When there’s a lull in the conversation, do you know who starts it back up again? The extrovert does. However, being the engine and the fuel for social gatherings can be extremely tiring and feel like a lot of work, so sometimes it would be nice for us extroverts to be allowed a break and have other people take over (though, for some of us, not talking can be quite the challenge).The first time I read this article, it was actually from a blog by an introvert who was responding to the article, and they had basically the same response I did: Do we need to keep the conversation going?
This led to a few other thoughts which I kept hoping would solidify into a coherent theme, but it really hasn't yet, so here they are in no order at all.
- I know for me, as an introvert, I feel definite pressure to keep most conversations going, but that's because I assume I'm talking to someone more extroverted than I am (because everyone is more extroverted than I am). But I really would be just as happy not talking if I have nothing to say. The pressure I feel to keep up the conversation is entirely external -- I assume other people want me to keep talking, so I try. When extroverts feel pressure to talk, is it mostly external or internal? Do they feel like they should talk because they think I want conversation, or do they feel like they should talk because they want conversation? Or a little of both? Because, hey, I'm totally fine with occasional silence if you are.
- When I spend time with introverted friends, it's quite common for us, after the initial burst of conversation, to spend much of our time together in the same room but doing individual things, laptops open or books in hand, with the opportunity to lapse back into conversation as it arises. Does this count as social interaction for extroverts? Or does their interaction need to be more driven/active? How necessary is conversation to the feeling of having spent time with someone?

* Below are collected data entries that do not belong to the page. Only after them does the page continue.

Lemma isMatchPrevLog_matches rf prev t :
  prev < getAbsoluteIndex rf (log_len rf) ->
  (lastIncludedIndex rf < prev -> exists e, entry_at rf prev = Some e /\ Term e = t) ->
  exists q, isMatchPrevLog rf prev t = Ret (true, q).
Proof.
  intros Hlt Hm. unfold isMatchPrevLog. destruct (Z.leb_spec (getAbsoluteIndex rf (log_len rf)) prev); [lia|].
  destruct (Z.leb_spec prev (lastIncludedIndex rf)); [by eexists|]. destruct (Hm ltac:(lia)) as (e & He & Ht).
  rewrite (proj2 (slice_idx_entry _ _ _) He). cbn [mbind outcome_bind]. rewrite Ht, Z.eqb_refl. by eexists.
Qed.

Lemma d_serial_entries es : es <> [] -> d_serialEntries (serialEntries es) = Ret (Some es).
Proof.
  intros Hne. unfold d_serialEntries, serialEntries.
  destruct (String.eqb_spec (encode_entries es) EmptyString) as [E|_]; [by apply entries_nonempty in E|].
  by rewrite entries_law.
Qed.

(** ** Applying *)

(** The messages for the entries from index [i] on. *)
Fixpoint messages rf (n : nat) (i : Z) : option (list (ApplyMsg C)) :=
  match n with
  | 0%nat => Some []
  | S n => e ← entry_at rf i; rest ← messages rf n (i + 1); Some (command_msg (Cmd e) i :: rest)
  end.

Lemma messages_ext rf rf' n i :
  log rf' = log rf -> lastIncludedIndex rf' = lastIncludedIndex rf -> messages rf' n i = messages rf n i.
Proof.
  intros Hl Hi. revert i. induction n as [|n IH]; intros i; cbn; [done|]. unfold entry_at. by rewrite Hl, Hi, IH.
Qed.

Lemma apply_loop_spec rf n i ms :
  messages rf n i = Some ms -> apply_loop rf n i = Ret (set_applied rf (applied rf ++ ms)).
Proof.
  revert rf i ms. induction n as [|n IH]; intros rf i ms; cbn [messages apply_loop].
  { intros [= <-]. rewrite app_nil_r. by destruct rf. }
  destruct (entry_at rf i) as [e|] eqn:E; [|done]. cbn [mbind option_bind].
  destruct (messages rf n (i + 1)) as [rest|] eqn:Er; [|done]. intros [= <-].
  rewrite (proj2 (slice_idx_entry _ _ _) E). cbn [mbind outcome_bind].
  rewrite (IH _ _ rest); [|by rewrite <- Er; apply messages_ext]. cbn. by rewrite <- app_assoc.
Qed.

Lemma entry_at_some rf i :
  log_ok rf -> lastIncludedIndex rf <= i < getAbsoluteIndex rf (log_len rf) -> exists e, entry_at rf i = Some e.
Proof.
  intros (Hs & _ & _) Hi. unfold entry_at, getAbsoluteIndex, log_len in *. rewrite decide_True by lia.
  apply lookup_lt_is_Some_2. rewrite length_elems by done. lia.
Qed.

Lemma messages_some rf n i :
  log_ok rf -> lastIncludedIndex rf <= i ->
  n = 0%nat \/ i + Z.of_nat n <= getAbsoluteIndex rf (log_len rf) ->
  exists ms, messages rf n i = Some ms /\ length ms = n /\
    CommandIndex <$> ms = (fun k => i + Z.of_nat k) <$> seq 0 n.
Proof.
  intros Hok. revert i. induction n as [|n IH]; intros i H1 H2; cbn [messages]; [by exists []|].
  destruct (entry_at_some rf i Hok) as [e ->]; [lia|]. destruct (IH (i + 1)) as (ms & -> & Hl & Hi); [lia|lia|].
  cbn. exists (command_msg (Cmd e) i :: ms). split; [done|]. split; [cbn; by rewrite Hl|]. cbn.
  rewrite Hi, <- fmap_S_seq, <- list_fmap_compose. f_equal; [lia|]. apply list_fmap_ext. intros; cbn; lia.
Qed.

(** ** Counting the matching peers *)

(** Whether another peer is known to match index [i]. *)
Definition matches rf (i : Z) (j : nat) : bool :=
  negb (Z.of_nat j =? me rf) &&
  match matchIndex rf !! j with Some m => i <=? m | None => false end.

Definition matching rf (i : Z) (js : list nat) : list nat := filter (fun j => matches rf i j = true) js.

Lemma count_loop_spec rf i js others :
  (forall j, j ∈ js -> (j < length (matchIndex rf))%nat) -> (others < peers rf / 2)%nat ->
  count_loop rf i js others = Ret (bool_decide (peers rf / 2 <= others + length (matching rf i js))%nat).
Proof.
  revert others. induction js as [|j js IH]; intros others Hin Ho; cbn [count_loop].
  { change (matching rf i []) with (@nil nat). cbn [length]. rewrite bool_decide_eq_false_2 by lia. done. }
  unfold matching. rewrite filter_cons. fold (matching rf i js).
  destruct (lookup_lt_is_Some_2 (matchIndex rf) j) as [m Hm]; [apply Hin; left|].
  unfold matches. rewrite Hm. destruct (Z.eqb_spec (Z.of_nat j) (me rf)); cbn [negb andb].
  { rewrite decide_False by done. apply IH; [|done]. intros k Hk. apply Hin. by right. }
  rewrite (idx_lookup _ _ _ Hm). cbn [mbind outcome_bind].
  destruct (i <=? m).
  - rewrite (decide_True (P := true = true)) by done. case_decide as Hc.
    + rewrite bool_decide_eq_true_2 by (cbn [length]; lia). done.
    + rewrite IH; [|intros k Hk; apply Hin; by right|lia]. f_equal. apply bool_decide_ext. cbn [length]. lia.
  - rewrite (decide_False (P := false = true)) by done. rewrite decide_False by lia.
    rewrite IH; [done|intros k Hk; apply Hin; by right|done].
Qed.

- Which is more socially fulfilling for an extrovert: constant conversation with someone about something you don't really care about (because, watch out, you get some of us introverts talking about something we love and we can go on for hours) or scattered moments of conversation you're interested in interspersed with long silences? I would always choose the latter, but are extroverts more likely to find that uninterrupted social interaction is worth it, no matter the subject?
I am kind of fascinated by this and would really love any of my friends who consider themselves more on the extroverted side of things to chime in with any thoughts of their own. Introverted friends, feel free to ask the extroverts in your life and report back to me on what they say. I'd like to post a follow-up blog next week with some of the comments.
I am so far on the introverted side of things that sometimes I'm reminded that I really have very little concept of what it's like to see things from the other side. I'm sure it varies from person to person, but I'd love to get some feedback.
I'm about evenly split, and it really largely depends on the setting as to which half takes over. In one-on-one conversations, or even a very small group of, say, four or fewer, as long as I'm comfortable with the others, I'm A-OK with lulls. I used to have phone conversations in my teens that would go for hours, and sometimes we'd have 20 minute bouts of silence where we were both doing other things, but didn't really feel our conversation had come to an end so we kept the line open.
ReplyDeleteWhen my inner extrovert comes out in a group setting, I call him "The Entertainer". He keeps things lively, he knows how to include others - and, more importantly, he knows whether to include others at all, aware of those who are more comfortable just watching him and others do their thing without wanting to be an active participant themselves. The Entertainer can hold court for hours, leading discussion in any number of directions.
He is also completely exhausting and I need days to recover from his escapades. It's become more taxing in recent years. I had a whole lot of anxiety throughout most of 2013 and that made it especially difficult on me to be in situations where The Entertainer was expected.
On those occasions, though, I really do enjoy being him. I'm comfortable speaking in front of people, whether I know them or not, and I think I'm reasonably good at it. I actually do enjoy letting The Entertainer take over. He's exciting and fun to be around, and he lifts to spirit of any room he's in - unlike when I'm depressed, where I tend to have the opposite effect. Friends accustomed to my moods can handle it okay, but people who don't really know me well are often really put off if they've first met The Entertainer and then encounter me in a depressive episode. I can come off as being worse than I really am, just because of the contrast.
The Entertainer doesn't consciously process things like, "Uh-oh, there's a lull; gotta say something!" Rather, I liken him more to a surfer who has just finished riding a wave. Instead of getting out of the water, The Entertainer goes looking for the next wave, because he came there to surf, not sit. He's happy to share a wave with other surfers, and he's happy if people on the beach just want to watch him surf without joining. What matters most to him is that everyone at the beach - in the water or not - feels comfortable and is having a good time.